Return every line below in which "local" appears.

Collected data
● ● ● ●

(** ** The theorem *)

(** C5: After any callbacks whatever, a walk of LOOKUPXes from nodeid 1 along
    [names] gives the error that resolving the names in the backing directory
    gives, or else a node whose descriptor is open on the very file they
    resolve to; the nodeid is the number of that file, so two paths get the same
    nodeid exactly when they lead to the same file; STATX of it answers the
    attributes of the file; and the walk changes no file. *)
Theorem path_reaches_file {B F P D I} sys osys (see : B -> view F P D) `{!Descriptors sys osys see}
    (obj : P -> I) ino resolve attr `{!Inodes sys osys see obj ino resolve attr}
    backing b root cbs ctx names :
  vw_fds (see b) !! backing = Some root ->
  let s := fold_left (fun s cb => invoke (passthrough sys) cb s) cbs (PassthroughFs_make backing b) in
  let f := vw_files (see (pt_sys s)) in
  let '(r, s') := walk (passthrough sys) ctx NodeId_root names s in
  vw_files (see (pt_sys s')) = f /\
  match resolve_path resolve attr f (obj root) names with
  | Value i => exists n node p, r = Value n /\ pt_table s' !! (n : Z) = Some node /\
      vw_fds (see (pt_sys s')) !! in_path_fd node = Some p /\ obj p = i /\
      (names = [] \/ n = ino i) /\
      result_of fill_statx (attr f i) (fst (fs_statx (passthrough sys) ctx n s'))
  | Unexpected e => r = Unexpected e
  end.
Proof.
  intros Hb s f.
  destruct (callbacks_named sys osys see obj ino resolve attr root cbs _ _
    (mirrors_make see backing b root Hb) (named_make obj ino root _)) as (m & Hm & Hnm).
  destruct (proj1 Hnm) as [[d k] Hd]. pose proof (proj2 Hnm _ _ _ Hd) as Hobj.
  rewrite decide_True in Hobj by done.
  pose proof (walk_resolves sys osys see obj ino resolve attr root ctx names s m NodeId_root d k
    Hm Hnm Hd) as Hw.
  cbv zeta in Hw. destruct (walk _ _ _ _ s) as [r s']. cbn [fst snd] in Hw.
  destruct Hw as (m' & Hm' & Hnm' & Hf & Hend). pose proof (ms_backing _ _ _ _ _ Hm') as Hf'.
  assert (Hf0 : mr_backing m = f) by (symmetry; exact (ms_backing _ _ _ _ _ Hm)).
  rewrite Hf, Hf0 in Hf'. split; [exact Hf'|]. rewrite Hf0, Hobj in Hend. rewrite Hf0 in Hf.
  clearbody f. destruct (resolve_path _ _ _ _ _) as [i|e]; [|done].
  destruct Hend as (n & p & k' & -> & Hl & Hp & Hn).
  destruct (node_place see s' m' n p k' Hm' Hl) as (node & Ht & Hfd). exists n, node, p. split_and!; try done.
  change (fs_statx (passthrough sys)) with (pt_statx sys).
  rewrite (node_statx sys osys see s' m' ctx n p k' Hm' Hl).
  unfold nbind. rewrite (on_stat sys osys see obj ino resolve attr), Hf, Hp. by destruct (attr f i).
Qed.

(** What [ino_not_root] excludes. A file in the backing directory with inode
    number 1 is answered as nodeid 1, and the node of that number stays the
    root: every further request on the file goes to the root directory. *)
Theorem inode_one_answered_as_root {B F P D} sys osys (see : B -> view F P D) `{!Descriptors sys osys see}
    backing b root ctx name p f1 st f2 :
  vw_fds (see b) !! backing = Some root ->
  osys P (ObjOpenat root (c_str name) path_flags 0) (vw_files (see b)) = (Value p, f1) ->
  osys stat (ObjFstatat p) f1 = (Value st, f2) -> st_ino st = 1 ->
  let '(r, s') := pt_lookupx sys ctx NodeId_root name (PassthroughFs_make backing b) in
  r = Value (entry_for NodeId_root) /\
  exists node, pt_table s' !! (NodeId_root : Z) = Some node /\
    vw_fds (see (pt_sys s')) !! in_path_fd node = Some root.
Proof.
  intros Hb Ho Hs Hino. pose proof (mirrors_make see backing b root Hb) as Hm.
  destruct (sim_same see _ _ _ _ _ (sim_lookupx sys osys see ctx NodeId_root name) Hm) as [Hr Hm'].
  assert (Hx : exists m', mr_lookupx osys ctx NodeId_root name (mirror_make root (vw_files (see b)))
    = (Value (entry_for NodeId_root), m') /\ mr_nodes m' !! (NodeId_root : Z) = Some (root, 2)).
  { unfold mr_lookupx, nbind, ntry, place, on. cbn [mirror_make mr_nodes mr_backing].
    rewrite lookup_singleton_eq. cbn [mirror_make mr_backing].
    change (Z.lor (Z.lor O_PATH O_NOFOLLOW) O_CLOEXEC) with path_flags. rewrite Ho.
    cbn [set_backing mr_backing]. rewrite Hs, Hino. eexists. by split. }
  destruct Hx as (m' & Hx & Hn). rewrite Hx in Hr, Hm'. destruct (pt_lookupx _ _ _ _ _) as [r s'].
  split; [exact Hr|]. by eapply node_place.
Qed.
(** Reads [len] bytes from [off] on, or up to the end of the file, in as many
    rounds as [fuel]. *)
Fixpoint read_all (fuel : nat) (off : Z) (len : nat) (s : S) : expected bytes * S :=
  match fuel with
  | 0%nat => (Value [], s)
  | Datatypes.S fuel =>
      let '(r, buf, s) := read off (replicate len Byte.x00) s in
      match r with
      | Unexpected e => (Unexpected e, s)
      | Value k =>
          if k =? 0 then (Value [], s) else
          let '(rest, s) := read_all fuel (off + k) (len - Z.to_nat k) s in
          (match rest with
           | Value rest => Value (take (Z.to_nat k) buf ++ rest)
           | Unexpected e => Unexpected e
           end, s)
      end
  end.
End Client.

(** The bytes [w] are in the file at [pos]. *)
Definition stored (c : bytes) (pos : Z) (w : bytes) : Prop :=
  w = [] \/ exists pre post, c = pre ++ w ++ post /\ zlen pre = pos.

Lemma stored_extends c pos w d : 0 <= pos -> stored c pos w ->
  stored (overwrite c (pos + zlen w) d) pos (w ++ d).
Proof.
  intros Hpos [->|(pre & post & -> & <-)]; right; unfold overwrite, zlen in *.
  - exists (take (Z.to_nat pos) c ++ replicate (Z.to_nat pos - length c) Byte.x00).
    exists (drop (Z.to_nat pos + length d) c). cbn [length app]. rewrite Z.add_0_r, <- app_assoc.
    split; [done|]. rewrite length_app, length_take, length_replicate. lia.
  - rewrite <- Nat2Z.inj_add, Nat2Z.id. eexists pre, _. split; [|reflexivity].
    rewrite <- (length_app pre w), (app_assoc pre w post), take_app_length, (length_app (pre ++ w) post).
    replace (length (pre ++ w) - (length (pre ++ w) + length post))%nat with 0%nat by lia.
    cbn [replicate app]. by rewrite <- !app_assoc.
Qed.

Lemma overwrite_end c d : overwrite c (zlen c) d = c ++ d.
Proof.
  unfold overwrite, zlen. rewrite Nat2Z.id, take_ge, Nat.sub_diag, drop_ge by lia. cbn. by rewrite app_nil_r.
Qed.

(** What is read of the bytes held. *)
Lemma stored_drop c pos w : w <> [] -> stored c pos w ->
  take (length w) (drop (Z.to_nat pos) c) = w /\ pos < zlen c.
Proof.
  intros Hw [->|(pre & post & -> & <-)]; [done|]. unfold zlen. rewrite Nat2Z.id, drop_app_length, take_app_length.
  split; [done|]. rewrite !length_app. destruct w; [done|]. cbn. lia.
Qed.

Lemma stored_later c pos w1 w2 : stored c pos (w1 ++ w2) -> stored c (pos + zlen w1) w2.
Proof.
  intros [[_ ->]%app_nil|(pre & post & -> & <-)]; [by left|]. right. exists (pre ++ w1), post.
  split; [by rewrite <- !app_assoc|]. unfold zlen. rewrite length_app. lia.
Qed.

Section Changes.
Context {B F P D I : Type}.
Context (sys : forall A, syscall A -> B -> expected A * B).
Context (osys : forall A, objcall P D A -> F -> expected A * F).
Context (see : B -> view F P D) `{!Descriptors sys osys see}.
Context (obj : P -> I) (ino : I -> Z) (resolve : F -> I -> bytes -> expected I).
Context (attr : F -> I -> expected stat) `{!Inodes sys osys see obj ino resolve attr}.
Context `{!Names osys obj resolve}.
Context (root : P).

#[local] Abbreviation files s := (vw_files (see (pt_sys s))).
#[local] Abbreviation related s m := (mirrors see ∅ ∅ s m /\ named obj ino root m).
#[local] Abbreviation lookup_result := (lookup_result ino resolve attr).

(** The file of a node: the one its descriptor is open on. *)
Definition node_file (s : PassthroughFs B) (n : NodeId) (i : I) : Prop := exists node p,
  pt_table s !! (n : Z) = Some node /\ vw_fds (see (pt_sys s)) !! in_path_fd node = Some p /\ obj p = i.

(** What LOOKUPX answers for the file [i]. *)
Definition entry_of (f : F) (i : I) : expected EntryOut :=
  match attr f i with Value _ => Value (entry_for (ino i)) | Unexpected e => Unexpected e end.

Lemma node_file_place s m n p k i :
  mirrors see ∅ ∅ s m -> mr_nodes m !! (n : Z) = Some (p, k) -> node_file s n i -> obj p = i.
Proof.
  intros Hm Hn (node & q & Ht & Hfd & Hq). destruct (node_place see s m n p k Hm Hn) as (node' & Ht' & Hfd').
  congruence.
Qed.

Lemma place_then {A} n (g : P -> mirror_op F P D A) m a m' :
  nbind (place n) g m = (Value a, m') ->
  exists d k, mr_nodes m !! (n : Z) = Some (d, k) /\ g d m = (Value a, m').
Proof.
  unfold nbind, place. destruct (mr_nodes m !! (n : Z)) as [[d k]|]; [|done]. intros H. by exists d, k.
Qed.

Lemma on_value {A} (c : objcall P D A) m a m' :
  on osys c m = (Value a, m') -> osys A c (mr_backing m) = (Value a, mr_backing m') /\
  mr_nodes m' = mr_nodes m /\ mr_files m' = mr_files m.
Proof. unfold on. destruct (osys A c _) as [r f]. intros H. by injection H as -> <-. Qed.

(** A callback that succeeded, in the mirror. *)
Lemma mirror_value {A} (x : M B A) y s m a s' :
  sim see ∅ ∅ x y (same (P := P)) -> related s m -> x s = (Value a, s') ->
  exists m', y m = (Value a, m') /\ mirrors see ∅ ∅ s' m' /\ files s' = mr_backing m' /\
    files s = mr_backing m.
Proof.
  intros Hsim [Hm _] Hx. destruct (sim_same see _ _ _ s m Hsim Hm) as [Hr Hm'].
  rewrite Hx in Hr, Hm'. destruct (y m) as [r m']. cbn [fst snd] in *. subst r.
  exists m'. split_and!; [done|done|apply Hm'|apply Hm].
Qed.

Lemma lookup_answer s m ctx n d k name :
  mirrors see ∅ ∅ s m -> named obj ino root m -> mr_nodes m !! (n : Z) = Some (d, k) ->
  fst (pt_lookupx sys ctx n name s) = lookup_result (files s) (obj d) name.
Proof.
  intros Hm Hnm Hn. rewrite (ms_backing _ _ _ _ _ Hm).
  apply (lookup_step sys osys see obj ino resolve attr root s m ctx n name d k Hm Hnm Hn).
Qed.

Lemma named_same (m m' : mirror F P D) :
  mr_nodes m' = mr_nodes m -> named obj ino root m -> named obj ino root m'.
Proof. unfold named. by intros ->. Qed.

● ● ● ●

Exercise response:
#[local] Abbreviation files s := (vw_files (see (pt_sys s))).
#[local] Abbreviation related s m := (mirrors see ∅ ∅ s m /\ named obj ino root m).
#[local] Abbreviation lookup_result := (lookup_result ino resolve attr).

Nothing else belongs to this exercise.